Figure 1.

TGF-β and BMP-7 pathways. The TGF-β pathway is shown in its canonical and non-canonical forms. The canonical pathway is Smad-dependent, in which the TGF-β binds to the TGF-βRI and promotes a phosphorylation of TGF-βRII, which will posteriorly recruit downstream signals that results in the phosphorylation of both Smad2 and Smad3 to form a trimer complex with the Smad 4, a common Smad. This results in the trimer translocation into the nucleus and the activation of a number of genes related to cellular functions and profibrotic effect including EMT, cell growth, and apoptosis. The non-canonical pathway, also known as the non-Smad signaling pathways, is mediated by other transducers, such as the p38 mitogen-activated protein kinase (P38MAPK) pathways, that includes each of the extracellular signal regulated kinases (ERKs), AKT, c-Jun amino terminal kinase (JNK), Rho family GTPases, as well as the IkB kinase (IKK), and phosphatidylinositol-3 kinase (PI3K). The non-canonical pathway results in different cellular functions and can amplify the Smad pathway.
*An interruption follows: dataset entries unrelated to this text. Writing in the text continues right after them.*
(** The squared difference an echo of amplitude [E] makes at sample
    [k] of a pulse train: [E * E] where an echo lands. *)
Definition hit_sq (cs d0 d1 : nat) (bits : list bool) (E : Z) (k : nat) : Z :=
  if echo_hit cs d0 d1 0 bits k then E * E else 0.

(** ** Powers *)

Lemma noise_power_cons (x y : Z) (xs ys : list Z) :
  noise_power (x :: xs) (y :: ys) = (x - y) * (x - y) + noise_power xs ys.
Proof. reflexivity. Qed.

Lemma noise_power_nonneg (o s : list Z) : 0 ≤ noise_power o s.
Proof.
  revert s; induction o as [|x o IH]; intros [|y s]; try (cbn; lia).
  rewrite noise_power_cons. specialize (IH s). pose proof (Z.square_nonneg (x - y)). lia.
Qed.

Lemma noise_power_self (o : list Z) : noise_power o o = 0.
Proof. induction o as [|x o IH]; [done|]. rewrite noise_power_cons, IH. lia. Qed.

Lemma noise_power_zero (o s : list Z) :
  length o = length s → noise_power o s = 0 ↔ o = s.
Proof.
  intros Hl. split; [|intros ->; apply noise_power_self].
  revert s Hl; induction o as [|x o IH]; intros [|y s] Hl; try done.
  rewrite noise_power_cons. pose proof (noise_power_nonneg o s).
  pose proof (Z.square_nonneg (x - y)). intros Hz.
  assert ((x - y) * (x - y) = 0) as [Hxy|Hxy]%Z.mul_eq_0 by lia;
    assert (x = y) as -> by lia; f_equal; apply IH; [by injection Hl|lia| by injection Hl|lia].
Qed.

(** A finite or [-inf] result whenever the noise is not zero. *)
Lemma calculate_snr_noise (o s : list Z) :
  noise_power o s ≠ 0 →
  calculate_snr o s =
    if bool_decide (signal_power o = 0) then NegInf
    else Finite (10 * log10 (IZR (signal_power o) / IZR (noise_power o s)))%R.
Proof.
  intros Hn. unfold calculate_snr, np_log10_ratio.
  rewrite bool_decide_eq_false_2 by done. by case_bool_decide.
Qed.

(** ** The noise an LSB embedding adds *)

Lemma sq_lsb_diff (x : Z) (b : bool) :
  (x - (2 * (x / 2) + Z.b2z b)) * (x - (2 * (x / 2) + Z.b2z b)) =
  Z.of_nat (length (filter (λ c, c = true) [negb (Bool.eqb (Z.odd x) b)])).
Proof.
  pose proof (Z.div_mod x 2 ltac:(lia)) as Hx. rewrite Zmod_odd in Hx.
  destruct (Z.odd x), b; cbn [Z.b2z] in *;
    [replace (x - _) with 0 by lia | replace (x - _) with 1 by lia
    |replace (x - _) with (-1) by lia | replace (x - _) with 0 by lia]; reflexivity.
Qed.

Lemma flipped_bits_cons (x : Z) (s : list Z) (b : bool) (bits : list bool) :
  flipped_bits (x :: s) (b :: bits) =
  (length (filter (λ c, c = true) [negb (Bool.eqb (Z.odd x) b)]) + flipped_bits s bits)%nat.
Proof. unfold flipped_bits. cbn. by destruct (negb _). Qed.

Lemma noise_power_embed (s : list Z) (bits : list bool) :
  (length bits ≤ length s)%nat →
  noise_power s (zip_with (λ x b, 2 * (x / 2) + Z.b2z b) s bits ++ drop (length bits) s) =
  Z.of_nat (flipped_bits s bits).
Proof.
  revert s; induction bits as [|b bits IH]; intros [|x s] Hl; cbn in Hl; try lia.
  - apply noise_power_self.
  - apply noise_power_self.
  - cbn [zip_with app length drop]. rewrite noise_power_cons, IH by lia.
    rewrite flipped_bits_cons, sq_lsb_diff. lia.
Qed.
The BMP-7 pathway is activated after the binding of BMP-7 to the BMP-7R complex and results in the phosphorylation of the Smad1/5/8 to form a complex with the common Smad4 and translocate in the nucleus to activate the opposing function to TGF-β, creating a normal physiological balance between the TGF-β pathway, ultimately leading to an antifibrotic effect, increasing ECM degradation and inducing MET.